## HOW TO COMPLETE THIS TASK
Could you reproduce the lines below from the one with "as ([s sent]" through the one with "apply Forall_app_2; [|constructor]]."? Keep both ends and add nothing.

## DATA SECTION
Lemma half_step_fine fuel t t' l x y x' y' out : linked R x y → label_fine l →
  (∀ now, time_of l = Some now → (t ≤ now)%N) → fine_half t x → fine_half t' y → half_step fuel l x y = Return (x', y', out) →
  fine_half (default t (time_of l)) x' ∧ fine_half t' y'.
Proof.
  intros [Hlx _] Hok Ht Hx Hy. pose proof Hx as [Hb Hcm Hh]. destruct l as [now ev|cx now| |rtt|now]; simpl in Hok, Ht |- *.
  - specialize (Ht now eq_refl). intros H. apply bind_return in H as ([s sent] & Hp & [= <- <- _]). split; [|done].
    split; try done. by eapply (request_keeps_fine (self y) t now).
  - specialize (Ht now eq_refl). intros H. apply bind_return in H as ([s r] & Hp & [= <- <- _]). split; [|done].
    apply (poll_fine (self y) t (turns_of x)) in Hp as (s1 & Hl1 & Hf1 & Hpop); [|done..].
    destruct (popped_path R _ _ _ _ Hl1 Hpop) as [Htab Hq]. apply (fine_popped now (turns_of x) _ s1 s Htab Hq) in Hf1 as [Hf1 Hn].
    split; [|simpl; rewrite fmap_app; by apply Forall_app_2|done]. eapply fine_weaken; [reflexivity| |exact Hf1].
    unfold turns_of. simpl. rewrite !fmap_app, !omap_app. set_solver.
  - destruct (unacked x) eqn:Hu; [|destruct (commands x) as [|ev evs] eqn:Hc]; intros [= <- <- _]; [done..|].
    apply Forall_cons in Hcm as [Hev Hcm]. split.
    + split; try done. eapply fine_weaken; [reflexivity| |exact Hb]. unfold turns_of. by rewrite Hu, Hc.
    + destruct Hy as [Hby Hcmy Hhy]. split; [|done|by apply Forall_app_2; [|constructor]].
      eapply fine_weaken; [reflexivity| |exact Hby]. unfold turns_of. simpl. rewrite !omap_app. set_solver.
  - destruct (unacked x) as [ev|] eqn:Hu; intros [= <- <- _]; [|done]. split; [|done].
    split; [|done|apply Forall_app_2; [done|]; by destruct ev; unfold ack_event; simpl; repeat constructor].
    eapply fine_weaken; [reflexivity| |exact Hb]. unfold turns_of. simpl. rewrite Hu, !omap_app. simpl.
    destruct ev; unfold ack_event; simpl; set_solver.
  - specialize (Ht now eq_refl). destruct (heard x) as [|ev evs] eqn:Hheard; [intros [= <- <- _]; split; [|done]|].
    + split; [eapply fine_weaken; [exact Ht| |exact Hb]; done|done|by rewrite Hheard].
    + intros H. apply bind_return in H as (s & Hp & [= <- <- _]). split; [|done]. apply Forall_cons in Hh as [Hev Hh].
      split; try done. eapply told_fine; [exact Hlx|exact Ht|exact Hev| |exact Hp].
      unfold turns_of in Hb |- *. rewrite Hheard in Hb. simpl in Hb |- *. by destruct (acked_of ev).
Qed.

(** Such a step may be taken. *)
Lemma fine_own_ok fuel t l x : (CHUNK < N.of_nat fuel)%N → label_fine l →
  (∀ now, time_of l = Some now → (t ≤ now)%N) → fine_half t x → own_ok fuel l x.
Proof.
  intros Hfuel Hok Ht [[] _ Hh]. destruct l as [now ev|cx now| |rtt|now]; simpl in Hok, Ht |- *; try done.
  - destruct ev; simpl in Hok |- *; try done.
    + destruct Hok as ((name & Hname & _) & _ & Hcb). destruct (decide _); [left; by exists name|done].
    + intros k r Hr. by eapply fi_ongoing0.
  - eapply clock_ok_later; [|done]. by apply Ht.
  - split; [intros k r Hr; by eapply fi_ongoing0|]. intros i content evs E. rewrite E in Hh.
    apply Forall_cons in Hh as [Hc _]. simpl in Hc. lia.
Qed.

(** All of it, after at most [n] steps, at the times [c] of the two nodes. *)
Record sys_ok (n : N) (c : N * N) (x y : Half) : Prop := {
  so_linked : linked R x y;
  so_xy : ∀ id, good R (transfer_of id x y);
  so_yx : ∀ id, good R (transfer_of id y x);
  so_wf_x : wf n (behav x);
  so_wf_y : wf n (behav y);
  so_fine_x : fine_half c.1 x;
  so_fine_y : fine_half c.2 y;
}.
Lemma sys_ok_swap n c x y : sys_ok n c x y → sys_ok n (c.2, c.1) y x.
Proof. intros [[]]. by split. Qed.

Definition label_good (l : Label) : Prop := label_ok R l ∧ label_fine l.

Lemma half_step_ok fuel n c l x y : (n < MAX_OPS)%N → (CHUNK < N.of_nat fuel)%N → label_good l →
  (∀ now, time_of l = Some now → (c.1 ≤ now)%N) → sys_ok n c x y →
  ∃ x' y' out, half_step fuel l x y = Return (x', y', out) ∧ sys_ok (n + 1) (default c.1 (time_of l), c.2) x' y'.
Proof.
  intros Hn Hfuel [Hok Hfine] Ht [].
  assert (is_return (half_step fuel l x y)) as [[[x' y'] out] Hs].
  { eapply half_step_returns; try done. by eapply fine_own_ok. }
  exists x', y', out. split; [done|]. pose proof Hs as Hc. apply (half_step_carries R) in Hc as (Hl & _ & _ & _ & _ & Hm); [|done..|].
  2: { destruct so_wf_x0 as [[Hct _ _] _]. rewrite U64_eq. rewrite MAX_OPS_eq in Hn. lia. }
  destruct (half_step_wf n fuel l x y x' y' out) as [Hwx Hwy]; try done.
  destruct (half_step_fine fuel c.1 c.2 l x y x' y' out) as [Hfx Hfy]; try done.
  split; try done; intros id; destruct (Hm id) as [Hxy Hyx]; [eapply tsteps_good; [by apply Hxy|done]|eapply tsteps_good; [by apply Hyx|done]].
Qed.

(** The clock of each node does not go back. *)
Fixpoint clocks_ok (c : N * N) (ls : list (bool * Label)) : Prop :=
  match ls with
  | [] => True
  | (true, l) :: ls => (∀ now, time_of l = Some now → (c.1 ≤ now)%N) ∧ clocks_ok (default c.1 (time_of l), c.2) ls
  | (false, l) :: ls => (∀ now, time_of l = Some now → (c.2 ≤ now)%N) ∧ clocks_ok (c.1, default c.2 (time_of l)) ls
  end.
Fixpoint clocks_after (c : N * N) (ls : list (bool * Label)) : N * N :=
  match ls with
  | [] => c
  | (true, l) :: ls => clocks_after (default c.1 (time_of l), c.2) ls
  | (false, l) :: ls => clocks_after (c.1, default c.2 (time_of l)) ls
  end.

Lemma run_cons_ok fuel n c who l ls x y : (n < MAX_OPS)%N → (CHUNK < N.of_nat fuel)%N → label_good l →
  clocks_ok c ((who, l) :: ls) → sys_ok n c x y →
  ∃ x1 y1, run fuel [(who, l)] x y = Return (x1, y1) ∧ run fuel ((who, l) :: ls) x y = run fuel ls x1 y1 ∧
    sys_ok (n + 1) (clocks_after c [(who, l)]) x1 y1 ∧ clocks_ok (clocks_after c [(who, l)]) ls.
Proof.
  intros Hn Hfuel Hl Hc Hs. destruct who; destruct Hc as [Ht Hc].
  - destruct (half_step_ok fuel n c l x y) as (x' & y' & out & E & Hs'); try done. exists x', y'. cbn [run]. rewrite E. by split_and!.
  - destruct (half_step_ok fuel n (c.2, c.1) l y x) as (y' & x' & out & E & Hs'); try done; [by apply sys_ok_swap|].
    exists x', y'. cbn [run]. rewrite E. split_and!; try done. by apply sys_ok_swap in Hs'.
Qed.
Lemma run_goes_ok fuel ls : ∀ n c x y, (n + N.of_nat (length ls) ≤ MAX_OPS)%N → (CHUNK < N.of_nat fuel)%N →
  Forall (λ l, label_good l.2) ls → clocks_ok c ls → sys_ok n c x y →
  ∃ x' y', run fuel ls x y = Return (x', y') ∧ sys_ok (n + N.of_nat (length ls)) (clocks_after c ls) x' y'.
Proof.
  induction ls as [|[who l] ls IH]; intros n c x y Hn Hfuel Hls Hc Hs.
  - exists x, y. split; [done|]. by rewrite N.add_0_r.
  - simpl length in Hn. apply Forall_cons in Hls as [Hl Hls].
    destruct (run_cons_ok fuel n c who l ls x y) as (x1 & y1 & _ & -> & Hs1 & Hc1); try done; [lia|].
    destruct (IH (n + 1)%N (clocks_after c [(who, l)]) x1 y1) as (x' & y' & Hr & Hs'); try done; [lia|]. exists x', y'. split; [done|].
    replace (n + N.of_nat (length ((who, l) :: ls)))%N with (n + 1 + N.of_nat (length ls))%N by (simpl; lia). by destruct who.
Qed.

Lemma clocks_ok_app c ls ls' : clocks_ok c (ls ++ ls') ↔ clocks_ok c ls ∧ clocks_ok (clocks_after c ls) ls'.
Proof. revert c. induction ls as [|[[] l] ls IH]; intros c; simpl; [tauto|..]; rewrite IH; tauto. Qed.
Lemma run_app fuel ls ls' x y x' y' : run fuel ls x y = Return (x', y') → run fuel (ls ++ ls') x y = run fuel ls' x' y'.
Proof.
  revert x y. induction ls as [|[who l] ls IH]; intros x y; [by intros [= <- <-]|].
  destruct who; cbn [run app]; intros H; apply bind_return in H as ([[a b] out] & -> & Hr); simpl; by apply IH.
Qed.

Lemma fresh_ok a b x y : fresh_half a b x → fresh_half b a y → sys_ok 0 (0, 0)%N x y.
Proof.
  intros Hx Hy.
  assert (∀ c d z, fresh_half c d z → wf 0 (behav z) ∧ fine_half 0 z) as H.
  { intros c d z (cfg & timer & ->). split; [split; split; simpl; try done; intros *; by rewrite lookup_empty|].
    by split. }
  destruct (H a b x Hx), (H b a y Hy). split; try done; [by eapply fresh_linked|..];
    intros id; erewrite fresh_unborn by done; apply good_unborn.
Qed.

(** C15: nodes that run this program do not stop each other.  However the requests,
    the polls, the deliveries, the acknowledgements and the reports of two nodes
    interleave from their connection on, the run goes through to its end: nothing
    that arrives from the other makes a behaviour panic or loop, be it an
    acceptance, a cancellation or a chunk.  What is asked for is each node's own:
    files that are offered have a name and a 64-bit size, destinations accept
    bytes and have their cursor at the end, callers wait for their answer and no
    clock goes back. *)
Theorem runs_return fuel ls a b x y :
  fresh_half a b x → fresh_half b a y → Forall (λ l, label_good l.2) ls → clocks_ok (0, 0)%N ls →
  (N.of_nat (length ls) ≤ MAX_OPS)%N → (CHUNK < N.of_nat fuel)%N → is_return (run fuel ls x y).
Proof.
  intros Hx Hy Hls Hc Hlen Hfuel. destruct (run_goes_ok fuel ls 0 (0, 0)%N x y) as (x1 & y1 & -> & _); [lia|done..|by eapply fresh_ok|].
  by eexists.
Qed.
End runs.

(** ** Witness *)
Section witnesses.
#[local] Existing Instance demo_codec.

Definition demo_fuel : nat := N.to_nat 262145.
Lemma demo_fuel_enough : (CHUNK < N.of_nat demo_fuel)%N.
Proof. unfold demo_fuel. rewrite N2Nat.id. reflexivity. Qed.
Lemma demo_labels_good R : Forall (λ l, label_good R l.2) demo_labels.
Proof.
  pose proof (demo_labels_ok R) as H. rewrite Forall_forall in H |- *. intros l Hl. split; [by apply H|]. clear H. revert l Hl.
  apply Forall_forall. repeat apply Forall_cons_2; try exact I; try apply Forall_nil_2.
  - split; [exists "a.txt"%string; split; [reflexivity|vm_compute; lia]|]. split; [by intros ? [= <-]|done].
  - intros i. right. by exists 1.
Qed.
Lemma demo_clocks : clocks_ok (0, 0)%N demo_labels.
Proof. vm_compute. split_and!; try done; by intros ? [= <-]. Qed.

Lemma runs_return_witness : is_return (run demo_fuel demo_labels (demo_half 8%N 7%N) (demo_half 7%N 8%N)).
Proof.
  exact (runs_return True demo_fuel demo_labels _ _ _ _ (demo_fresh 8%N 7%N) (demo_fresh 7%N 8%N) (demo_labels_good True)
    demo_clocks ltac:(vm_compute; discriminate) demo_fuel_enough).
Defined.
End witnesses.
End BlobRuns.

## COMPLETED TASK
  - specialize (Ht now eq_refl). intros H. apply bind_return in H as ([s sent] & Hp & [= <- <- _]). split; [|done].
    split; try done. by eapply (request_keeps_fine (self y) t now).
  - specialize (Ht now eq_refl). intros H. apply bind_return in H as ([s r] & Hp & [= <- <- _]). split; [|done].
    apply (poll_fine (self y) t (turns_of x)) in Hp as (s1 & Hl1 & Hf1 & Hpop); [|done..].
    destruct (popped_path R _ _ _ _ Hl1 Hpop) as [Htab Hq]. apply (fine_popped now (turns_of x) _ s1 s Htab Hq) in Hf1 as [Hf1 Hn].
    split; [|simpl; rewrite fmap_app; by apply Forall_app_2|done]. eapply fine_weaken; [reflexivity| |exact Hf1].
    unfold turns_of. simpl. rewrite !fmap_app, !omap_app. set_solver.
  - destruct (unacked x) eqn:Hu; [|destruct (commands x) as [|ev evs] eqn:Hc]; intros [= <- <- _]; [done..|].
    apply Forall_cons in Hcm as [Hev Hcm]. split.
    + split; try done. eapply fine_weaken; [reflexivity| |exact Hb]. unfold turns_of. by rewrite Hu, Hc.
    + destruct Hy as [Hby Hcmy Hhy]. split; [|done|by apply Forall_app_2; [|constructor]].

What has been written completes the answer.